To differentiate the function \( y = \tan x \tan 2x \tan 3x \tan 4x \) with respect to \( x \), we can follow these steps: ### Step 1: Take the logarithm of both sides We start by taking the natural logarithm of both sides to simplify the differentiation process: \[ \log y = \log(\tan x \tan 2x \tan 3x \tan 4x) \] ### Step 2: Use the property of logarithms Using the property of logarithms that states \( \log(mn) = \log m + \log n \), we can rewrite the equation as: \[ \log y = \log(\tan x) + \log(\tan 2x) + \log(\tan 3x) + \log(\tan 4x) \] ### Step 3: Differentiate both sides Now we differentiate both sides with respect to \( x \): \[ \frac{1}{y} \frac{dy}{dx} = \frac{d}{dx}[\log(\tan x)] + \frac{d}{dx}[\log(\tan 2x)] + \frac{d}{dx}[\log(\tan 3x)] + \frac{d}{dx}[\log(\tan 4x)] \] ### Step 4: Apply the chain rule Using the chain rule, we know that: \[ \frac{d}{dx}[\log(\tan kx)] = \frac{1}{\tan kx} \cdot \sec^2(kx) \cdot k \] for \( k = 1, 2, 3, 4 \).
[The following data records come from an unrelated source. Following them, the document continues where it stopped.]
(* ===== verification/Heap.v ===== *)
(** * The priority queue of free extents (heap.c)

    A database ordered by LMDB stands for a heap: the key of a node is the
    pair of its priority and its value, its maximum is the last entry. *)
From S2P Require Import Prelude Lmdb Structs.

Module Heap.
Section Heap.
Context `{Lmdb}.

Definition mtl_heap_insert (key value : Z) : M txn (Z * mtl_heap_node_id) :=
  t ← m_get;
  let id := NodeId key value in
  _ ← m_put (set_heap (mdb_put (tx_heap t) id value) t);
  mret (MTL_SUCCESS, id).

Definition mtl_heap_delete (node_id : mtl_heap_node_id) : M txn Z :=
  t ← m_get;
  match mdb_del (tx_heap t) node_id with
  | None => mret MTL_ERROR_INVALID_ARGUMENT
  | Some d => _ ← m_put (set_heap d t); mret MTL_SUCCESS
  end.

(** The second component is [*max_value] after the call. *)
Definition mtl_heap_extract_max (max_value : Z) : M txn (Z * Z) :=
  t ← m_get;
  match mdb_cursor_last (tx_heap t) with
  | None => mret (MTL_ERROR_NOENTRY, max_value)
  | Some (key, value) =>
      res ← mtl_heap_delete key;
      mret (res, value)
  end.

(** [updated_node_id] is the old contents of the result parameter. *)
Definition mtl_heap_increase_key (node_id : mtl_heap_node_id) (key : Z)
    (updated_node_id : mtl_heap_node_id) : M txn (Z * mtl_heap_node_id) :=
  res ← mtl_heap_delete node_id;
  if negb (res =? MTL_SUCCESS) then mret (res, updated_node_id)
  else mtl_heap_insert key 0.
End Heap.

(** ** What the operations do to the database *)
Section Lemmas.
Context `{LmdbLaws}.
Implicit Types (t : txn) (id : mtl_heap_node_id).

(** The only database an operation of this component changes. *)
Definition heap_frame (t t' : txn) : Prop :=
  tx_extents t' = tx_extents t ∧ tx_inodes t' = tx_inodes t ∧
  tx_meta t' = tx_meta t.

Lemma insert_run key value t :
  mtl_heap_insert key value t
  = Ok ((MTL_SUCCESS, NodeId key value),
        set_heap (mdb_put (tx_heap t) (NodeId key value) value) t).
Proof. done. Qed.

Lemma delete_run id t :
  mtl_heap_delete id t
  = match mdb_del (tx_heap t) id with
    | None => Ok (MTL_ERROR_INVALID_ARGUMENT, t)
    | Some d => Ok (MTL_SUCCESS, set_heap d t)
    end.
Proof.
  unfold mtl_heap_delete, m_get, m_put, mbind, M_bind.
  by destruct (mdb_del _ _).
Qed.

(** Deleting a present node succeeds and removes exactly that node. *)
Lemma delete_ok id t v :
  mdb_get (tx_heap t) id = Some v →
  ∃ t', mtl_heap_delete id t = Ok (MTL_SUCCESS, t') ∧ heap_frame t t' ∧
    ∀ id', mdb_get (tx_heap t') id'
           = if decide (id = id') then None else mdb_get (tx_heap t) id'.
Proof.
  intros Hid. destruct (mdb_del_found _ _ _ Hid) as (d & Hd & Hget).
  exists (set_heap d t). rewrite delete_run, Hd. done.
Qed.

(** Taking the last node out of a non-empty heap succeeds. *)
Lemma extract_run t m id v :
  mdb_cursor_last (tx_heap t) = Some (id, v) →
  ∃ t', mtl_heap_extract_max m t = Ok ((MTL_SUCCESS, v), t') ∧
    heap_frame t t' ∧ mdb_get (tx_heap t) id = Some v ∧
    ∀ id', mdb_get (tx_heap t') id'
           = if decide (id = id') then None else mdb_get (tx_heap t) id'.
Proof.
  intros Hl. destruct (mdb_last_some _ _ _ Hl) as [Hid _].
  destruct (delete_ok _ _ _ Hid) as (t' & Hdel & Hf & Hget).
  exists t'. split; [|done].
  unfold mtl_heap_extract_max, m_get, mbind, M_bind. by rewrite Hl, Hdel.
Qed.

Lemma extract_empty t m :
  mdb_cursor_last (tx_heap t) = None →
  mtl_heap_extract_max m t = Ok ((MTL_ERROR_NOENTRY, m), t).
Proof.
  intros Hl. unfold mtl_heap_extract_max, m_get, mbind, M_bind. by rewrite Hl.
Qed.
End Lemmas.

End Heap.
Thus, we can write: \[ \frac{1}{y} \frac{dy}{dx} = \frac{1}{\tan x} \sec^2 x + \frac{1}{\tan 2x} \cdot 2 \sec^2(2x) + \frac{1}{\tan 3x} \cdot 3 \sec^2(3x) + \frac{1}{\tan 4x} \cdot 4 \sec^2(4x) \] ### Step 5: Multiply through by \( y \) Now, we multiply both sides by \( y \) to isolate \( \frac{dy}{dx} \): \[ \frac{dy}{dx} = y \left( \frac{\sec^2 x}{\tan x} + \frac{2 \sec^2(2x)}{\tan 2x} + \frac{3 \sec^2(3x)}{\tan 3x} + \frac{4 \sec^2(4x)}{\tan 4x} \right) \] ### Step 6: Substitute back for \( y \) Since \( y = \tan x \tan 2x \tan 3x \tan 4x \), we can substitute back: \[ \frac{dy}{dx} = \tan x \tan 2x \tan 3x \tan 4x \left( \frac{\sec^2 x}{\tan x} + \frac{2 \sec^2(2x)}{\tan 2x} + \frac{3 \sec^2(3x)}{\tan 3x} + \frac{4 \sec^2(4x)}{\tan 4x} \right) \] ### Final Answer Thus, the derivative \( \frac{dy}{dx} \) is given by: \[ \frac{dy}{dx} = \tan x \tan 2x \tan 3x \tan 4x \left( \frac{\sec^2 x}{\tan x} + \frac{2 \sec^2(2x)}{\tan 2x} + \frac{3 \sec^2(3x)}{\tan 3x} + \frac{4 \sec^2(4x)}{\tan 4x} \right) \]